**Problem:**
Below are the entries; give again exactly the lines from the one mentioning "pool ← py_float pool_size;" through the one mentioning "entries ← sorted_iterdir fs dir;", inclusive.
[[ Material for the task, beginning ]]
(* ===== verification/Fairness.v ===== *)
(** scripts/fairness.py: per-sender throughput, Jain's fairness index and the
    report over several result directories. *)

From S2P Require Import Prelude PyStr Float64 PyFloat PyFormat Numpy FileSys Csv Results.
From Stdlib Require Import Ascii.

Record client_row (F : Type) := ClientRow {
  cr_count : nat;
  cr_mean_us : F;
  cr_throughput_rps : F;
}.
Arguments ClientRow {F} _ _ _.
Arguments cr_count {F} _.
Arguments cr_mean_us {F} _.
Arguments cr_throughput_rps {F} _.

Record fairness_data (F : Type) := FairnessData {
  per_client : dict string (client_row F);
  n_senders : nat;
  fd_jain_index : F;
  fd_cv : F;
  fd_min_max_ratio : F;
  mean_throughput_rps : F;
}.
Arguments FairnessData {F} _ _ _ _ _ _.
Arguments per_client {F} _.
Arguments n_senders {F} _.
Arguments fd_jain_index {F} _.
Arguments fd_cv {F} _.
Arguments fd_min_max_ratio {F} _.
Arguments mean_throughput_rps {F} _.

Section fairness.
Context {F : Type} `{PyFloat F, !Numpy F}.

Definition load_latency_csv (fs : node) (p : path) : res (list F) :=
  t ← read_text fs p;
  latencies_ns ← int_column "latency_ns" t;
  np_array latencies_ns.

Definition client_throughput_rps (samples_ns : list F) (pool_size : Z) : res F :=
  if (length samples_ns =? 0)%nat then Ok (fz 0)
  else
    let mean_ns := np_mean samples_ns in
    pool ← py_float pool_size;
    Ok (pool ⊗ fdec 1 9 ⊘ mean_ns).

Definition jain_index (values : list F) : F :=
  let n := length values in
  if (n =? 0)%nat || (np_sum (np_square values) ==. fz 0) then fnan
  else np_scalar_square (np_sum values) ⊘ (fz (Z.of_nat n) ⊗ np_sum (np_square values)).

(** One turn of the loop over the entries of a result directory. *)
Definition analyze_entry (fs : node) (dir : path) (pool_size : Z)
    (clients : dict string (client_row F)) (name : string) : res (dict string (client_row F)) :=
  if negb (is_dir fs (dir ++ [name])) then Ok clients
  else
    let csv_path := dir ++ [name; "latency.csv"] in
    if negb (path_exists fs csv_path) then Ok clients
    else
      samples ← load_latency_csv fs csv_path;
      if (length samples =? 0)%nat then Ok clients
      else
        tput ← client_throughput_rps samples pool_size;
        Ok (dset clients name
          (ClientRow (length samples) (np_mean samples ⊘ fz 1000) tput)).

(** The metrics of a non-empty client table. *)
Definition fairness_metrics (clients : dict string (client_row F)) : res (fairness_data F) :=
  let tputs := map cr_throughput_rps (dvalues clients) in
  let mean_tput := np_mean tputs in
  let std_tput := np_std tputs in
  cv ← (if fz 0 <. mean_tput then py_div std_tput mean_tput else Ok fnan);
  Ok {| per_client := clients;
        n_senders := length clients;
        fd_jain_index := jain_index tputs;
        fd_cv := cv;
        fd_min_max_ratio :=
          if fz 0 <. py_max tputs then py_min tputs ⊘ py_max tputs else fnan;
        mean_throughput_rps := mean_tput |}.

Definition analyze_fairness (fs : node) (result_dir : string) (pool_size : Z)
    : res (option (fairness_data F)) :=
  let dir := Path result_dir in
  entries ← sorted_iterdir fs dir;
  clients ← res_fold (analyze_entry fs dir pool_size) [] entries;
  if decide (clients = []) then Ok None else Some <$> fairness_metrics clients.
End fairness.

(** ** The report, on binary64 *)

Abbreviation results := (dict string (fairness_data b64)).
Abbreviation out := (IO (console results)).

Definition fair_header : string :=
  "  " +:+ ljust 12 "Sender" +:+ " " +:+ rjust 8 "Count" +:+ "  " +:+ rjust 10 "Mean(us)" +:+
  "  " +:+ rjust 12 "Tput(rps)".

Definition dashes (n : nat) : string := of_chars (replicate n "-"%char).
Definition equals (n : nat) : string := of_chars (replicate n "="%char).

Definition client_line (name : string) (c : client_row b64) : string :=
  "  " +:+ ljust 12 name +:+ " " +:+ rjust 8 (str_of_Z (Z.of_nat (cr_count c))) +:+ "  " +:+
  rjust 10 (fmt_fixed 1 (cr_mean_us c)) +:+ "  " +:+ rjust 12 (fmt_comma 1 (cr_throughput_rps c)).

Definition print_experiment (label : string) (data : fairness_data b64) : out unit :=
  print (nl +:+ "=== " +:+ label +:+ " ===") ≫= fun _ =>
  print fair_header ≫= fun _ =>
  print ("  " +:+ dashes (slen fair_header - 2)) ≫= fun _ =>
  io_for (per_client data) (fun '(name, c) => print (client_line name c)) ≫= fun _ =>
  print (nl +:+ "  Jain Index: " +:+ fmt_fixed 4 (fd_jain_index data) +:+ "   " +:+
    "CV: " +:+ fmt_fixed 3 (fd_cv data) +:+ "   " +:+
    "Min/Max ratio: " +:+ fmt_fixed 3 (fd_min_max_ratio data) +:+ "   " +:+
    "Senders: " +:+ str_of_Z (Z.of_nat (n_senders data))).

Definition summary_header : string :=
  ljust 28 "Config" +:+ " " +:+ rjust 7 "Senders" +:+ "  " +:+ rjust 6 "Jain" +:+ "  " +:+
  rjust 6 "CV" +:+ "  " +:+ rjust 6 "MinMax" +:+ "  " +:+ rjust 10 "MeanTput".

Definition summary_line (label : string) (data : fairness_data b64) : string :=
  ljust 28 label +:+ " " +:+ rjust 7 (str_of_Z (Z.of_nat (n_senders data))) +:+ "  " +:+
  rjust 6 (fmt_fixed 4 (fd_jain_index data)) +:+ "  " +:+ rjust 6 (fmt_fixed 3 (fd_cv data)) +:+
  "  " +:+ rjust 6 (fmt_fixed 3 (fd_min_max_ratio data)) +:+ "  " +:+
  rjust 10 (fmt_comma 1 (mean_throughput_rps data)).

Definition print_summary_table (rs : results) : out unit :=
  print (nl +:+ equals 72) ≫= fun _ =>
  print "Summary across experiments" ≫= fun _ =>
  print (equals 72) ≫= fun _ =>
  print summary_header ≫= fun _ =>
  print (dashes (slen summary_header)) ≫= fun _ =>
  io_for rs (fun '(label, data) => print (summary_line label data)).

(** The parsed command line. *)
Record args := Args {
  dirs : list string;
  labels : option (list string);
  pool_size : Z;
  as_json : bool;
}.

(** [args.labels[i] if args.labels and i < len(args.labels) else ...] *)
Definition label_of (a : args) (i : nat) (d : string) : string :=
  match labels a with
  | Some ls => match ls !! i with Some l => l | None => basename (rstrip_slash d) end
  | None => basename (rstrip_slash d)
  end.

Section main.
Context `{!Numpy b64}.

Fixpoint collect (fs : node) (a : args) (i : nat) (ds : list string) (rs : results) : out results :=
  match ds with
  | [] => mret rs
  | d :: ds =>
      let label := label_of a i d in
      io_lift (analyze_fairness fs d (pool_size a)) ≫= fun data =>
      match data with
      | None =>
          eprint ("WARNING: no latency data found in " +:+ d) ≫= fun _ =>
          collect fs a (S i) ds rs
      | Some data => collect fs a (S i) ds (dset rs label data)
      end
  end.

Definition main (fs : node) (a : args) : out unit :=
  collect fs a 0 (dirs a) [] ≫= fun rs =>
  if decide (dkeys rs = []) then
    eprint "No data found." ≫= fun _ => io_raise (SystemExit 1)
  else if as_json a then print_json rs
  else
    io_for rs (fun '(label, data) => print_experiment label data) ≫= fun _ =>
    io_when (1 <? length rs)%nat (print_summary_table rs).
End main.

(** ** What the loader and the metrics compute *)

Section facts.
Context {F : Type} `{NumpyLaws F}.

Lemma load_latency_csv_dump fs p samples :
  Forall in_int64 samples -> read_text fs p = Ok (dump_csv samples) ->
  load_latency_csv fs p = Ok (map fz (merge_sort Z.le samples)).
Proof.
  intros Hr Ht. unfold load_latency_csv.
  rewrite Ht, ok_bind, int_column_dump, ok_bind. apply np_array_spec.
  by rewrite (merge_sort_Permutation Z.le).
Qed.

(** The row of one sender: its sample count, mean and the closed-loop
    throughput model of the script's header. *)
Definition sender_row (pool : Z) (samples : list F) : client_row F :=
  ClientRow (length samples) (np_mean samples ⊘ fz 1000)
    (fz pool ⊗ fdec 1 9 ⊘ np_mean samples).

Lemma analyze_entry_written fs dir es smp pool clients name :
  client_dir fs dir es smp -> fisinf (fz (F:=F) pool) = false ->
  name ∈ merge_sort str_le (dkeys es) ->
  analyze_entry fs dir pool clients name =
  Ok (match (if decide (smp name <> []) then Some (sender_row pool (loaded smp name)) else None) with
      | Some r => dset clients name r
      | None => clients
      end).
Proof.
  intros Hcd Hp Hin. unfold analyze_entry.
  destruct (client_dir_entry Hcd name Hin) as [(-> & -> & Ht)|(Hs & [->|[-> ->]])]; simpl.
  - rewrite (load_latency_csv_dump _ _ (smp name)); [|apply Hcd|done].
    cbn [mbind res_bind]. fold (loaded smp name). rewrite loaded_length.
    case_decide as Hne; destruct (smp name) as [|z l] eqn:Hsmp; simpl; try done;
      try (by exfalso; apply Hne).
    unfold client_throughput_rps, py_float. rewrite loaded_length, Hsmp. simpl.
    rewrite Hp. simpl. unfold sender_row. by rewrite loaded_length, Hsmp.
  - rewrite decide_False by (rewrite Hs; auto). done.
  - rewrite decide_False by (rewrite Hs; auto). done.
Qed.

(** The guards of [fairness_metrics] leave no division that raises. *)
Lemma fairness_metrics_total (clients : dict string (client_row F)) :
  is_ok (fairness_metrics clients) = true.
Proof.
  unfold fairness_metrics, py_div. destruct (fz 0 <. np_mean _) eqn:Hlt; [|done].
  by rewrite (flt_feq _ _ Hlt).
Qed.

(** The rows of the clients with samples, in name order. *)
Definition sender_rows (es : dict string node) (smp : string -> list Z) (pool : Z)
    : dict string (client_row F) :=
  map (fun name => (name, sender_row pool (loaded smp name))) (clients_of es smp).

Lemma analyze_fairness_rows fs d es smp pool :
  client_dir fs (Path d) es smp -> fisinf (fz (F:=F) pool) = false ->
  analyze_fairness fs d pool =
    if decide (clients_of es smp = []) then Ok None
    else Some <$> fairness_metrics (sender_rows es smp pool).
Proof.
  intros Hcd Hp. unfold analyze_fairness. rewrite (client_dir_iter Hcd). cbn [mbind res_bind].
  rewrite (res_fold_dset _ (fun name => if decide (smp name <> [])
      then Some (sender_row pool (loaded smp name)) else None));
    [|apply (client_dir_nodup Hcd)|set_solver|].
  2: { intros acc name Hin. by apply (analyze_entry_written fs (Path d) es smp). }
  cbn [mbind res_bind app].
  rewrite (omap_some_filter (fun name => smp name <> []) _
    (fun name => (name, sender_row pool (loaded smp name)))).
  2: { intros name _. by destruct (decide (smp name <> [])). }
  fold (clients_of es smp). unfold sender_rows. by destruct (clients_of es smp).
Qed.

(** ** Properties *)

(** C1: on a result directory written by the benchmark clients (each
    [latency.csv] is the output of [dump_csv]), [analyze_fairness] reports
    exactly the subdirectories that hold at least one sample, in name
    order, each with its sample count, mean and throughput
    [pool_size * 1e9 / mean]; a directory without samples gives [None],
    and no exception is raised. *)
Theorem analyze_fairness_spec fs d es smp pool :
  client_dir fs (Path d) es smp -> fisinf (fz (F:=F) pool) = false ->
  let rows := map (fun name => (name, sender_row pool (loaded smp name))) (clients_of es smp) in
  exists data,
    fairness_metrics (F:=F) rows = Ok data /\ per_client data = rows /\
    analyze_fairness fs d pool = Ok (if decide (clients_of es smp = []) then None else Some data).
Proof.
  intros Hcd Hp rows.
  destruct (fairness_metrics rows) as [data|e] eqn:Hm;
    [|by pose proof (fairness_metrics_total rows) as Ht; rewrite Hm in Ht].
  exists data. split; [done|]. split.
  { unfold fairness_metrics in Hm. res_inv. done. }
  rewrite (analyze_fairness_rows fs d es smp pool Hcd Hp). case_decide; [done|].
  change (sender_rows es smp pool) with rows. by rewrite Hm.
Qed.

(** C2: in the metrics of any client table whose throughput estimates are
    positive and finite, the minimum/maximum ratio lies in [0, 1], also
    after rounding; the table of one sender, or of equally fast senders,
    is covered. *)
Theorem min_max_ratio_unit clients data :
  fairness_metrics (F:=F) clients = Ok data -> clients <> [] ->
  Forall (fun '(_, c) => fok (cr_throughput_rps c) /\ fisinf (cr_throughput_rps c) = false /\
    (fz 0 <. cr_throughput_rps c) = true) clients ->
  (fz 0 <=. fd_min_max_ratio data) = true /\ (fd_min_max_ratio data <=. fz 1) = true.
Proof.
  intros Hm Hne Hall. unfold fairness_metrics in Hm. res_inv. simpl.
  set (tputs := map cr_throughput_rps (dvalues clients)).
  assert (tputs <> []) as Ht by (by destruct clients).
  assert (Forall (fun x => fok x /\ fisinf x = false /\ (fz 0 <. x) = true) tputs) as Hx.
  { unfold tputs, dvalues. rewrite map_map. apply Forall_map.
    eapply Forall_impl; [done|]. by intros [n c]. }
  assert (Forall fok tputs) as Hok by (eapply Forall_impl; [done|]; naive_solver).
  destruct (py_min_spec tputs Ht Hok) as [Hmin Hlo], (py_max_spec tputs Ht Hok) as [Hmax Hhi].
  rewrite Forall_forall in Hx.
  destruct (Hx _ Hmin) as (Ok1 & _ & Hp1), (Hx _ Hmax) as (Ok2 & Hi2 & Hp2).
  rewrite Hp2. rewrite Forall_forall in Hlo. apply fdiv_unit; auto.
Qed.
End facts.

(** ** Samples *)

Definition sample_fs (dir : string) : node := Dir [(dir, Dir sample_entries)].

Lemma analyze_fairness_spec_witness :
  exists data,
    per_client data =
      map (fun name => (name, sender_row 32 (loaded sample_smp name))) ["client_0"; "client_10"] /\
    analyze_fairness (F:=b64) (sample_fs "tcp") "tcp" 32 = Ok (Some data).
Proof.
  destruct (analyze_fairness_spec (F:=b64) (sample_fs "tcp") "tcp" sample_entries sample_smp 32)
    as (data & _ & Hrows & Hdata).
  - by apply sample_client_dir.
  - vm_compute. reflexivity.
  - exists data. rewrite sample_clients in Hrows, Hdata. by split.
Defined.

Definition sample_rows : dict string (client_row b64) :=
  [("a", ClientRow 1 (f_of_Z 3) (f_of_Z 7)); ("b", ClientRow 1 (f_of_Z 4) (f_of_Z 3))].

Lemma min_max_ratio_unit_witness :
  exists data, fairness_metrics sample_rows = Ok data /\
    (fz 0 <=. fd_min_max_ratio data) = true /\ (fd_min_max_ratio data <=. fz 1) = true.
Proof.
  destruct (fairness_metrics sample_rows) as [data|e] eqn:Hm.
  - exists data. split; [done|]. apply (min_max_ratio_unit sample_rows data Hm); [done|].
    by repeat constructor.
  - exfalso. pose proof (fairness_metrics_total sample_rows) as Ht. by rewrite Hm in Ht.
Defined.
[[ Material for the task, end ]]
**Response box:**
    pool ← py_float pool_size;
    Ok (pool ⊗ fdec 1 9 ⊘ mean_ns).

Definition jain_index (values : list F) : F :=
  let n := length values in
  if (n =? 0)%nat || (np_sum (np_square values) ==. fz 0) then fnan
  else np_scalar_square (np_sum values) ⊘ (fz (Z.of_nat n) ⊗ np_sum (np_square values)).

(** One turn of the loop over the entries of a result directory. *)
Definition analyze_entry (fs : node) (dir : path) (pool_size : Z)
    (clients : dict string (client_row F)) (name : string) : res (dict string (client_row F)) :=
  if negb (is_dir fs (dir ++ [name])) then Ok clients
  else
    let csv_path := dir ++ [name; "latency.csv"] in
    if negb (path_exists fs csv_path) then Ok clients
    else
      samples ← load_latency_csv fs csv_path;
      if (length samples =? 0)%nat then Ok clients
      else
        tput ← client_throughput_rps samples pool_size;
        Ok (dset clients name
          (ClientRow (length samples) (np_mean samples ⊘ fz 1000) tput)).

(** The metrics of a non-empty client table. *)
Definition fairness_metrics (clients : dict string (client_row F)) : res (fairness_data F) :=
  let tputs := map cr_throughput_rps (dvalues clients) in
  let mean_tput := np_mean tputs in
  let std_tput := np_std tputs in
  cv ← (if fz 0 <. mean_tput then py_div std_tput mean_tput else Ok fnan);
  Ok {| per_client := clients;
        n_senders := length clients;
        fd_jain_index := jain_index tputs;
        fd_cv := cv;
        fd_min_max_ratio :=
          if fz 0 <. py_max tputs then py_min tputs ⊘ py_max tputs else fnan;
        mean_throughput_rps := mean_tput |}.

Definition analyze_fairness (fs : node) (result_dir : string) (pool_size : Z)
    : res (option (fairness_data F)) :=
  let dir := Path result_dir in
  entries ← sorted_iterdir fs dir;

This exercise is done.